In the CanonicalRequest section of the XML trace above, X-Amz-Request-Payer=requester is not included as a parameter but is listed in X-Amz-Signed-Headers. I suspect that that's the issue, but I'm not sure how to go about attaching that as it seems to be coming from the very depths of boto3.

Additional Information/Context

Additionally, attempting to inject the header through the event system didn't seem to have any effect, though it's possible I'm misunderstanding something:

# ... before generating the URL ...
def _add_header(request, **kwargs):
    request.headers.add_header('X-Amz-Request-Payer', 'requester')
    print(request.headers)  # for debug

client.meta.events.register_first('before-sign.*.*', _add_header)

SDK version used

boto3 1.26.121

Environment details (OS name and version, etc.)

Python 3.10 on arm64-apple-darwin22.2.0

indrora commented 1 year ago

This is either here in boto3 or deep in botocore.

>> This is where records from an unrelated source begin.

Definition Size (d : datafile) : Z := d_offset d.

Definition Sync (d : datafile) (w : World) : result unit * World :=
  match d_w d with
  | None => (Err errReadOnly, w)
  | Some e =>
      if codec.wr_closed e then (Err ErrClosed, w)
      else os.Sync (codec.wr_name e) w
  end.

Definition Read (d : datafile) (w : World)
  : result (Entry * Z) * datafile * World :=
  let '(res, r, w) :=
    codec.Decode (d_r d) (d_maxKeySize d) (d_maxValueSize d) w in
  (res, set_r r d, w).

(** The positioned read of [ReadAt]: through the memory-mapped view when
    the data file is read-only, through the read handle otherwise. *)
Definition readBytes (d : datafile) (offset size : Z) (w : World)
  : result bytes * World :=
  match d_w d with
  | None =>
      match d_ra d with
      | None => (Err ErrClosed, w)
      | Some view =>
          if (offset <? 0) || (len view <? offset) then (Err ErrBadOffset, w)
          else
            let b := take (Z.to_nat size) (drop (Z.to_nat offset) view) in
            if len b <? size then (Err EOF, w) else (Ok b, w)
      end
  | Some _ => os.ReadAt (d_r d) size offset w
  end.

(** [ReadAt]: the value of [DecodeEntry] is dropped; only a panic inside
    it comes out. *)
Definition ReadAt (d : datafile) (offset size : Z) (w : World)
  : result Entry * World :=
  if size <? 0 then (Panic, w)  (* make([]byte, size) *)
  else
    match readBytes d offset size w with
    | (Err e, w) => (Err e, w)
    | (Panic, w) => (Panic, w)
    | (Ok b, w) =>
        if negb (len b =? size) then (Err errReadError, w)
        else
          match codec.DecodeEntry b zeroEntry (d_maxKeySize d) (d_maxValueSize d) with
          | (Panic, _) => (Panic, w)
          | (_, e) => (Ok e, w)
          end
    end.

(** [Write]: offset and length of the record written. *)
Definition Write (d : datafile) (e : Entry) (w : World)
  : result (Z * Z) * datafile * World :=
  match d_w d with
  | None => (Err errReadOnly, d, w)
  | Some enc =>
      let e := mkEntry (Checksum e) (Key e) (d_offset d) (Value e) in
      match codec.Encode enc e w with
      | (Ok n, enc, w) =>
          (Ok (Offset e, n),
           set_offset (wrap64 (d_offset d + n)) (set_w enc d), w)
      | (Err err, enc, w) => (Err err, set_w enc d, w)
      | (Panic, enc, w) => (Panic, set_w enc d, w)
      end
  end.

(** [Close]: the deferred function releases the view and the read handle
    whatever happens; the write handle is closed only after a successful
    sync. *)
Definition Close (d : datafile) (w : World) : result unit * datafile * World :=
  let released (d : datafile) : datafile :=
    mkDatafile (mkFile (f_name (d_r d)) (f_pos (d_r d)) true) None (d_w d)
               (d_id d) (d_offset d) (d_maxKeySize d) (d_maxValueSize d) in
  match d_w d with
  | None => (Ok (), released d, w)
  | Some enc =>
      match Sync d w with
      | (Ok _, w) =>
          let '(res, w) := os.Close (codec.wr_name enc) w in
          (res,
           released (set_w (codec.mkEncoder (codec.wr_name enc) true
                                            (codec.wr_err enc)) d),
           w)
      | (res, w) => (res, released d, w)
      end
  end.

End data.

(* ===================================================================== *)
(** ** Library functions used by package internal *)
(* ===================================================================== *)

(** Orders used by the [sort] package and by the directory's traversal. *)
Definition string_le (a b : string) : Prop := Is_true (String.leb a b).

Fixpoint bytes_leb (a b : bytes) : bool :=
  match a, b with
  | [], _ => true
  | _ :: _, [] => false
  | x :: a', y :: b' =>
      if byte_to_Z x <? byte_to_Z y then true
      else if byte_to_Z y <? byte_to_Z x then false
      else bytes_leb a' b'
  end.

Definition bytes_le (a b : bytes) : Prop := Is_true (bytes_leb a b).

Module sort.

Definition Ints (l : list Z) : list Z := merge_sort Z.le l.

Definition Strings (l : list string) : list string := merge_sort string_le l.

End sort.

Module strings.

Definition HasSuffix (s suffix : string) : bool :=
  let n := String.length s in
  let m := String.length suffix in
  (m <=? n)%nat && bool_decide (substring (n - m) m s = suffix).

Definition TrimSuffix (s suffix : string) : string :=
  if HasSuffix s suffix
  then substring 0 (String.length s - String.length suffix) s
  else s.

End strings.

Module filepath.

Definition sep : ascii := "/"%char.

Fixpoint dropSeps (l : list ascii) : list ascii :=
  match l with
  | c :: l' => if bool_decide (c = sep) then dropSeps l' else l
  | [] => []
  end.

Fixpoint untilSep (l : list ascii) : list ascii :=
  match l with
  | c :: l' => if bool_decide (c = sep) then [] else c :: untilSep l'
  | [] => []
  end.

(** [filepath.Base]: the last element of the path, trailing separators
    removed; computed on the reversed path. *)
Definition Base (path : string) : string :=
  match path with
  | EmptyString => "."
  | _ =>
      match dropSeps (rev (list_ascii_of_string path)) with
      | [] => "/"
      | l => string_of_list_ascii (rev (untilSep l))
      end
  end.

(** Scan of [Ext] from the end of the path: the characters seen so far
    are in [seen], most recent first in the original order. *)
Fixpoint extScan (l : list ascii) (seen : list ascii) : list ascii :=
  match l with
  | [] => []
  | c :: l' =>
      if bool_decide (c = sep) then []
      else if bool_decide (c = "."%char) then c :: seen
      else extScan l' (c :: seen)
  end.

(** [filepath.Ext]: the suffix from the last dot of the last element. *)
Definition Ext (path : string) : string :=
  string_of_list_ascii (extScan (rev (list_ascii_of_string path)) []).

End filepath.

Module strconv.

Definition digit (c : ascii) : option Z :=
  let n := Z.of_N (N_of_ascii c) in
  if (48 <=? n) && (n <=? 57) then Some (n - 48) else None.

(** The loop of [ParseUint(s, 10, 64)]. *)
Fixpoint parseUintLoop (s : string) (n : Z) : result Z :=
  match s with
  | EmptyString => Ok n
  | String c s' =>
      match digit c with
      | None => Err ErrSyntax
      | Some d =>
          if n >=? (two64 - 1) / 10 + 1 then Err ErrRange
          else
            let n1 := n * 10 + d in
            if n1 >? two64 - 1 then Err ErrRange
            else parseUintLoop s' n1
      end
  end.

Definition ParseUint (s : string) : result Z :=
  match s with
  | EmptyString => Err ErrSyntax
  | _ => parseUintLoop s 0
  end.

(** [strconv.ParseInt(s, 10, 64)]. *)
Definition ParseInt (s : string) : result Z :=
  match s with
  | EmptyString => Err ErrSyntax
  | String c s' =>
      let '(neg, digits) :=
        if bool_decide (c = "+"%char) then (false, s')
        else if bool_decide (c = "-"%char) then (true, s')
        else (false, s) in
      match ParseUint digits with
      | Ok un =>
          if negb neg && (un >=? two63) then Err ErrRange
          else if neg && (un >? two63) then Err ErrRange
          else Ok (if neg then - un else un)
      | Err e => Err e
      | Panic => Panic
      end
  end.

End strconv.

(* ===================================================================== *)
(** ** package internal: utils.go *)
(* ===================================================================== *)

Module internal.

(** [Exists]. *)
Definition Exists (name : string) (w : World) : bool * World := os.Exists name w.

(** The names [filepath.Glob] matches against [*.data]. *)
Definition isDataName (name : string) : bool :=
  strings.HasSuffix name ".data"
  && forallb (λ c, negb (bool_decide (c = filepath.sep))) (list_ascii_of_string name).

(** [GetDatafiles(path)]: the [*.data] files of the directory, as paths
    under [path], sorted.  The pattern built from [path] is taken to be
    well formed, so that [Glob] returns no error, and the listing of the
    directory to be reliable. *)
Definition GetDatafiles (path : string) (w : World) : result (list string) :=
  let names := filter (λ n, Is_true (isDataName n)) (elements (dom (files w))) in
  Ok (sort.Strings (map (λ n, path +:+ "/" +:+ n) names)).

(** The [for] loop of [ParseIds]. *)
Fixpoint parseLoop (fns : list string) (ids : list Z) : result (list Z) :=
  match fns with
  | [] => Ok ids
  | fn :: fns' =>
      let base := filepath.Base fn in
      let ext := filepath.Ext fn in
      match strconv.ParseInt (strings.TrimSuffix base ext) with
      | Ok id => parseLoop fns' (ids ++ [id])
      | Err e => Err e
      | Panic => Panic
      end
  end.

I'll peek into this, but this should definitely be a p0 bug -- There's no reason we should be building invalid pre-signed URLs.

indrora commented 1 year ago

The only reference to s3v4 in boto3 itself is in https://github.com/boto/boto3/blob/8a64e31f3defe3af3098bf641d9926c92c0b0589/tests/integration/test_s3.py#L502

This test isn't particularly conclusive either -- it tests the S3 transfer manager more than anything else.

jun0tpyrc commented 1 year ago

looks still here for this bug, which makes some download not possible as

Signature Version 2 is being turned off (deprecated) in Amazon S3. Amazon S3 will then only accept API requests that are signed using Signature Version 4.
keithpeck commented 3 months ago

We received this response through AWS support on this issue

"During the investigation, The internal SDK team found that boto3 allows you to generate a presigned URL with the signed header x-amz-request-payer. However, the x-amz-request-payer header is not being passed in the presigned URL request. This occurs because boto3 is treating x-amz-request-payer as a header and not as a query parameter causing x-amz-request-payer to not be set in the header resulting in the presigned URL to return the error: SignatureDoesNotMatch [1]. For the presigned URL request to succeed, you would need to supply the x-amz-request-payer header to your presigned request as S3 API cannot supplement the query parameter as a standalone link with the current variant of SigV4."

In summary, a header of x-amz-request-payer: requester needs to be included.

I consider this a partial solution. It's sufficient in scenarios where objects are being downloaded in backend scripts (where you have control over headers). But doesn't help if object is being downloaded in frontend, via opening link in new window.